Rethinking Few-Shot Medical Image Segmentation by SAM2: A Training-Free Framework with Augmentative Prompting and Dynamic Matching
Journal:
arXiv
Published Date:
Mar 5, 2025
Abstract
The reliance on large labeled datasets presents a significant challenge in
medical image segmentation. Few-shot learning offers a potential solution, but
existing methods often still require substantial training data. This paper
proposes a novel approach that leverages the Segment Anything Model 2 (SAM2), a
vision foundation model with strong video segmentation capabilities. We
conceptualize 3D medical image volumes as video sequences, departing from the
traditional slice-by-slice paradigm.
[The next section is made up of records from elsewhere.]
(** X25. [createDocument] creates the document and then sends one batch
    update, or none.  The batch is sent exactly when the input has a content
    descriptor with a cover page, headers, a footer that is not empty or a
    body with at least one section; an empty batch is never sent.  The
    identifier is returned only after the batch succeeded: when the batch
    fails the error is passed on, and the document that was created stays
    behind. *)
Theorem createDocument_sends_one_batch_or_none :
  forall (api : DocsCreate.Api) (input : CreateDocInput) (id : option string),
    create api (title input) = Return id ->
    let outcome := fst (createDocument api input) in
    let calls := snd (createDocument api input) in
    (calls = [documents_create (title input)] /\ outcome = Return id \/
     exists requests,
       requests <> [] /\
       calls = [documents_create (title input);
                documents_batchUpdate id requests] /\
       outcome = match DocsCreate.batchUpdate api id requests with
                 | Return _ => Return id
                 | Throw e => Throw e
                 end) /\
    (calls = [documents_create (title input)] <->
     forall c, content input = Some c ->
       coverPage c = None /\ headers c = None /\ nonempty (footer c) = None /\
       (body c = None \/ body c = Some [])).
Proof.
  intros api input id Hcreate. cbn zeta. unfold createDocument. rewrite Hcreate.
  destruct (content input) as [c|]; cbn [fst snd].
  2:{ split; [left; split; reflexivity|]. split; [discriminate|reflexivity]. }
  unfold updateDocumentContent.
  assert (H : exists added,
             updateDocumentContent_requests c = added /\
             (added = [] <->
              coverPage c = None /\ headers c = None /\
              nonempty (footer c) = None /\
              (body c = None \/ body c = Some []))).
  { destruct (full_content_spec [] c) as (added & Heq & _ & Hnil).
    exists added. split; [|exact Hnil].
    cbn [app] in Heq. rewrite <- Heq. unfold updateDocumentContent_requests.
    destruct (body c); destruct (nonempty (footer c));
      destruct (headers c); destruct (coverPage c); reflexivity. }
  destruct H as (added & -> & Hnil).
  destruct added as [|r rest]; cbn [List.length fst snd].
  - cbn. split; [left; split; reflexivity|].
    split; [|reflexivity].
    intros _ c' Hc. injection Hc as <-. apply Hnil. reflexivity.
  - assert (Hpos : (0 <? Z.of_nat (S (List.length rest))) = true)
      by (apply Z.ltb_lt; lia).
    rewrite Hpos. cbn [fst snd].
    split.
    + right. exists (r :: rest). split; [discriminate|]. split; reflexivity.
    + split; [discriminate|].
      intros H. specialize (H c eq_refl). apply Hnil in H. discriminate H.
Qed.


(** One name of a mask, for the field read from [o]. *)
Ltac mask_on o :=
  destruct o; cbn;
  (split;
   [ let H := fresh "H" in
     let Hc := fresh "Hc" in
     let Heq := fresh "Heq" in
     intros H; repeat (destruct H as [H|H]); destruct H as [Hc Heq];
     try discriminate Heq; try discriminate Hc; discriminate
   | let H := fresh "H" in
     intros H; try congruence;
     repeat (first [left; split; reflexivity | right]); split; reflexivity ]).

(** X30. The field mask of a paragraph style names what was set.  For every
    style descriptor, the names that [applyParagraphStyle] returns for an
    empty paragraph style are distinct, and each of the twelve names is in
    the list exactly when the field of that name is set in the paragraph
    style.  Unlike the flags of a text style, the three flags of a
    paragraph are named and set whenever they are given, also when they are
    false. *)
Theorem paragraph_style_mask_names_what_is_set :
  forall (style : Style),
    let paragraphStyle := fst (applyParagraphStyle empty_ParagraphStyle style) in
    let fields := snd (applyParagraphStyle empty_ParagraphStyle style) in
    NoDup fields /\
    (In "alignment" fields <-> ps_alignment paragraphStyle <> None) /\
    (In "lineSpacing" fields <-> ps_lineSpacing paragraphStyle <> None) /\
    (In "spaceAbove" fields <-> ps_spaceAbove paragraphStyle <> None) /\
    (In "spaceBelow" fields <-> ps_spaceBelow paragraphStyle <> None) /\
    (In "indentStart" fields <-> ps_indentStart paragraphStyle <> None) /\
    (In "indentEnd" fields <-> ps_indentEnd paragraphStyle <> None) /\
    (In "indentFirstLine" fields <-> ps_indentFirstLine paragraphStyle <> None) /\
    (In "direction" fields <-> ps_direction paragraphStyle <> None) /\
    (In "keepLinesTogether" fields <-> ps_keepLinesTogether paragraphStyle <> None) /\
    (In "keepWithNext" fields <-> ps_keepWithNext paragraphStyle <> None) /\
    (In "pageBreakBefore" fields <-> ps_pageBreakBefore paragraphStyle <> None) /\
    (In "namedStyleType" fields <-> ps_namedStyleType paragraphStyle <> None) /\
    ps_keepLinesTogether paragraphStyle = keepLinesTogether style /\
    ps_keepWithNext paragraphStyle = keepWithNext style /\
    ps_pageBreakBefore paragraphStyle = pageBreakBefore style.
Proof.
  intros style. cbn zeta. unfold applyParagraphStyle.
  cbn [fst snd ps_alignment ps_lineSpacing ps_spaceAbove ps_spaceBelow
       ps_indentStart ps_indentEnd ps_indentFirstLine ps_direction
       ps_keepLinesTogether ps_keepWithNext ps_pageBreakBefore
       ps_namedStyleType empty_ParagraphStyle].
  split.
  { apply (sublist_NoDup _ ["alignment"; "lineSpacing"; "spaceAbove";
                            "spaceBelow"; "indentStart"; "indentEnd";
                            "indentFirstLine"; "direction"; "keepLinesTogether";
                            "keepWithNext"; "pageBreakBefore"; "namedStyleType"]).
    - apply (bool_decide_unpack _). vm_compute. exact I.
    - repeat apply sublist_when.
      destruct (present (heading style));
        [apply sublist_skip|apply sublist_cons]; constructor. }
  rewrite !in_app_iff, !In_when. unfold or_old, dimension_of, option_map.
  split; [mask_on (alignment style)|].
  split; [mask_on (nonzero (lineSpacing style))|].
  split; [mask_on (nonzero (spaceAbove style))|].
  split; [mask_on (nonzero (spaceBelow style))|].
  split; [mask_on (nonzero (indentStart style))|].
  split; [mask_on (nonzero (indentEnd style))|].
  split; [mask_on (nonzero (indentFirstLine style))|].
  split; [mask_on (direction style)|].
  split; [mask_on (keepLinesTogether style)|].
  split; [mask_on (keepWithNext style)|].
  split; [mask_on (pageBreakBefore style)|].
  split; [mask_on (heading style)|].
  split; [|split].
  - destruct (keepLinesTogether style); reflexivity.
  - destruct (keepWithNext style); reflexivity.
  - destruct (pageBreakBefore style); reflexivity.
Qed.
Our core innovation is a support-query
matching strategy: we perform extensive data augmentation on a single labeled
support image and, for each frame in the query volume, algorithmically select
the most analogous augmented support image. This selected image, along with its
corresponding mask, is used as a mask prompt, driving SAM2's video
segmentation. This approach entirely avoids model retraining or parameter
updates. We demonstrate state-of-the-art performance on benchmark few-shot
medical image segmentation datasets, achieving significant improvements in
accuracy and annotation efficiency. This plug-and-play method offers a powerful
and generalizable solution for 3D medical image segmentation.